French Renaissance Paleography

Description:

Seyne,[1] 1582-3
Register of notary Guillaume Peytralis for 1582-1583 (part 1, 2, and 3)
Chicago, Newberry Library, VAULT Case MS 5028, vol. 3

Background:

In medieval and Ancien Régime France, notaries would draw up official legal documents for their clients, called minutes, and preserve them in a minutier or notarial register. Notaries kept repertories to help them easily locate deeds across different registers (organized chronologically), and keep track of their clients alphabetically. Notaries sometimes had official copies of minutes made for their clients, called expéditions, such as the Expédition du contrat de mariage de Catherine Lobeyrie et Jean Favy/manifest.

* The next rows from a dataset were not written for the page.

(** The characters of a form-urlencoded name or value. *)
Definition urlencoded_chars : string :=
  "ABCDEFGHIJKLMNOPQRSTUVWXYZabcdefghijklmnopqrstuvwxyz0123456789*-._+%".

(** The reading of a form-urlencoded name or value, as the receiver does
    it: [+] is a space and [%XX] the byte XX. *)
Definition hex_value (c : ascii) : option N :=
  let n := N_of_ascii c in
  if ((48 <=? n) && (n <=? 57))%N then Some (n - 48)%N
  else if ((65 <=? n) && (n <=? 70))%N then Some (n - 55)%N
  else if ((97 <=? n) && (n <=? 102))%N then Some (n - 87)%N
  else None.

Fixpoint urldecode (s : string) : string :=
  match s with
  | EmptyString => EmptyString
  | String c rest =>
      if Ascii.eqb c "+" then String " " (urldecode rest)
      else if Ascii.eqb c "%" then
        match rest with
        | String h1 (String h2 rest') =>
            match hex_value h1, hex_value h2 with
            | Some a, Some b => String (ascii_of_N (16 * a + b)) (urldecode rest')
            | _, _ => String c (urldecode rest)
            end
        | _ => String c (urldecode rest)
        end
      else String c (urldecode rest)
  end.


(** What [debugRecordStructure] notes in [arrayFields] for a field. *)
Definition expected_note (record : object) (field : string) : value :=
  match obj_get record field with
  | Some (VArr elems) => array_summary elems
  | Some v => VObj [("type", VStr (typeof v)); ("isArray", VBool false)]
  | None => VObj [("found", VBool false)]
  end.

(** ** A host and some worlds to run the client in *)

(** A host that knows one timestamp, 2025-05-21T13:30:41.834Z. *)
Definition sample_host : Host :=
  {| Date_parse := fun s =>
       if String.eqb s "2025-05-21T13:30:41.834Z" then DateAt 1747834241834
       else InvalidDate;
     Date_toISOString := fun t =>
       if (t =? 1747834241834)%Z then "2025-05-21T13:30:41.834Z"
       else "1970-01-01T00:00:00.000Z" |}.

(** A client holding the token [abc], good for another 24 hours. *)
Definition logged_in : ApiClient :=
  {| baseUrl := "http://aiprediction.us";
     username := VStr "alice";
     password := VStr "secret";
     token := VStr "abc";
     tokenExpiry := Some (DateAt 1747834241834) |}.

(** The same client before it has a token, and one without credentials. *)
Definition logged_out : ApiClient :=
  {| baseUrl := "http://aiprediction.us";
     username := VStr "alice";
     password := VStr "secret";
     token := VNull;
     tokenExpiry := None |}.

Definition anonymous : ApiClient :=
  {| baseUrl := "http://aiprediction.us";
     username := VNull;
     password := VNull;
     token := VNull;
     tokenExpiry := None |}.

Definition token_store : gmap string string :=
  <["api_token_expiry" := "2025-05-21T13:30:41.834Z"]> (<["api_token" := "abc"]> ∅).

(** A world at 2025-05-20T13:30:41.834Z in which nothing was fetched yet. *)
Definition world_of (c : ApiClient) (store : option (gmap string string))
    (net : list (Z * Outcome)) : World :=
  {| this := c; localStorage := store; clock := 1747747841834;
     network := net; exchanges := [] |}.

Definition reply (st : Z) (txt : string) (js : option value) : Z * Outcome :=
  (100%Z, Replied {| status := st; text := txt; json := js |}).



(** The server answers the authentication without [expires_at]. *)
Definition world_no_expires_at : World :=
  world_of logged_out (Some ∅)
    [reply 200 "{...}" (Some (VObj [("token", VStr "abc")]))].

(** The server answers with an [expires_at] that has no primitive value. *)
Definition world_expires_at_object : World :=
  world_of logged_out (Some ∅)
    [reply 200 "{...}" (Some (VObj [("token", VStr "abc");
                                    ("expires_at", VObj [("toString", VNum 1)])]))].

(** The same where there is no [localStorage]. *)
Definition world_no_expires_at_no_store : World :=
  world_of logged_out None
    [reply 200 "{...}" (Some (VObj [("token", VStr "abc")]))].

(** The store holds a token and no expiry. *)
Definition world_lone_token : World :=
  world_of anonymous (Some (<["api_token" := "abc"]> ∅)) [].

(** The server lists the records. *)
Definition world_listing : World :=
  world_of logged_in (Some token_store)
    [reply 200 "{...}" (Some (VObj [("count", VNum 0); ("results", VArr [])]))].

(** The credentials are refused. *)
Definition world_refused : World :=
  world_of logged_out (Some ∅) [reply 400 "bad credentials" None].

(** The token is exactly five minutes from its expiry. *)
Definition world_five_minutes_left : World :=
  {| this := logged_in; localStorage := Some token_store;
     clock := 1747834241834 - 5 * 60 * 1000; network := []; exchanges := [] |}.

(** A new client finds a stored token: a good one, and one whose expiry
    does not parse. *)
Definition world_stored_token : World :=
  world_of anonymous (Some token_store) [].

Definition world_stored_garbage : World :=
  world_of anonymous
    (Some (<["api_token_expiry" := "tomorrow"]> (<["api_token" := "abc"]> ∅))) [].

(** The server answers the authentication with a token good for 24 hours,
    then lists the records. *)
Definition world_scenario : World :=
  world_of logged_out (Some ∅)
    [reply 200 "{...}" (Some (VObj [("token", VStr "abc");
                                    ("expires_at", VStr "2025-05-21T13:30:41.834Z")]));
     reply 200 "{...}" (Some (VObj [("count", VNum 0); ("results", VArr [])]))].


(** A record as the server sends them, cut short. *)
Definition sample_record : object :=
  [("id", VNum 363); ("did", VNum 250520);
   ("sp_array", VArr [VNum 5921; VNum 5930; VNum 5944]);
   ("es_array", VArr []);
   ("p1_array", VStr "n/a")].

(** A record with text beyond ASCII and with a long text. *)
Definition sixty_umlauts : string :=
  "üüüüüüüüüüüüüüüüüüüüüüüüüüüüüüüüüüüüüüüüüüüüüüüüüüüüüüüüüüüü".

Definition sample_record_text : object :=
  [("did", VNum 250520);
   ("es_array", VArr []);
   ("note", VStr sixty_umlauts);
   ("long", VStr "aaaaaaaaaaaaaaaaaaaaaaaaaaaaaaaaaaaaaaaaaaaaaaaaaaaaaaaaaaaaaaaaaaaaaaaaaaaaaaaaaaaaaaaaaaaaaaaaaaaaaaaaaaaaaaaaaaaaaaaa")].

(** The server accepts the credentials and sends no token. *)
Definition world_no_token : World :=
  world_of logged_out (Some ∅) [reply 200 "{}" (Some (VObj []))].


(** The invariant of C9 as the claim words it. *)
Definition token_invariant_as_claimed (w : World) : Prop :=
  isTokenValid w = (Normal true, w) \/
  (token (this w) = VNull /\ tokenExpiry (this w) = None /\
   store_lacks "api_token" w /\ store_lacks "api_token_expiry" w).

(** ** Properties *)

(** *** Objects *)

Section Objects.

In our site, we have reproduced three series of deeds found in volume three of a collection of fifteen notarial registers from southern France dating from about 1400 to 1750. The register in volume three covers the years 1582-3 of the study of the notary Guillaume Peytralis, established in the town of Seyne. Among the deeds reproduced are quittances and promises of payment, a contract of apprenticeship, a subletting agreement, and a financial transaction.

In 2005, Jean-Baptiste Raze, then a student at the Ecole des Chartes in Paris, spent a month at the Newberry Library on a short-term fellowship and made a preliminary study of the entire collection of fifteen registers, which the library had purchased in 1989.

Raze found that three of the registers in the series (numbers 8, 14, and 15) date from the 15th century, were written in Latin, and came from the town of Malaucène. Number 8 belonged to one notary, Girardus Bermundi. Number 14 was used by Bermundi in the fifteenth century and then a hundred years later -by Guillaume Peytralis-, in Seyne. Number 15 is a compilation of several registers written by at least five different notaries, over a period of about 75 years (André de Saint-Romain, Jacques de Saint-Romain, Claude Masson, Thierry Bourgeois, and Antoine Amalric).

Among the remaining twelve registers, two are also from Malaucène, and the other ten are from Seyne. Of the two additional registers from Malaucène, one dates from 1549 and was written in Latin by a notary named Bartholomy Martinelli, and the second one is from 1565, written partly in Latin and partly in French, by a notary named Girardon.

The ten registers from Seyne are actually a mixture of registers and repertories, dating from the 1550s to the 1740s. They are all written in French and belonged to at least two different notaries, Guillaume Peytralis (at least six registers) and Pierre Mathieu (one).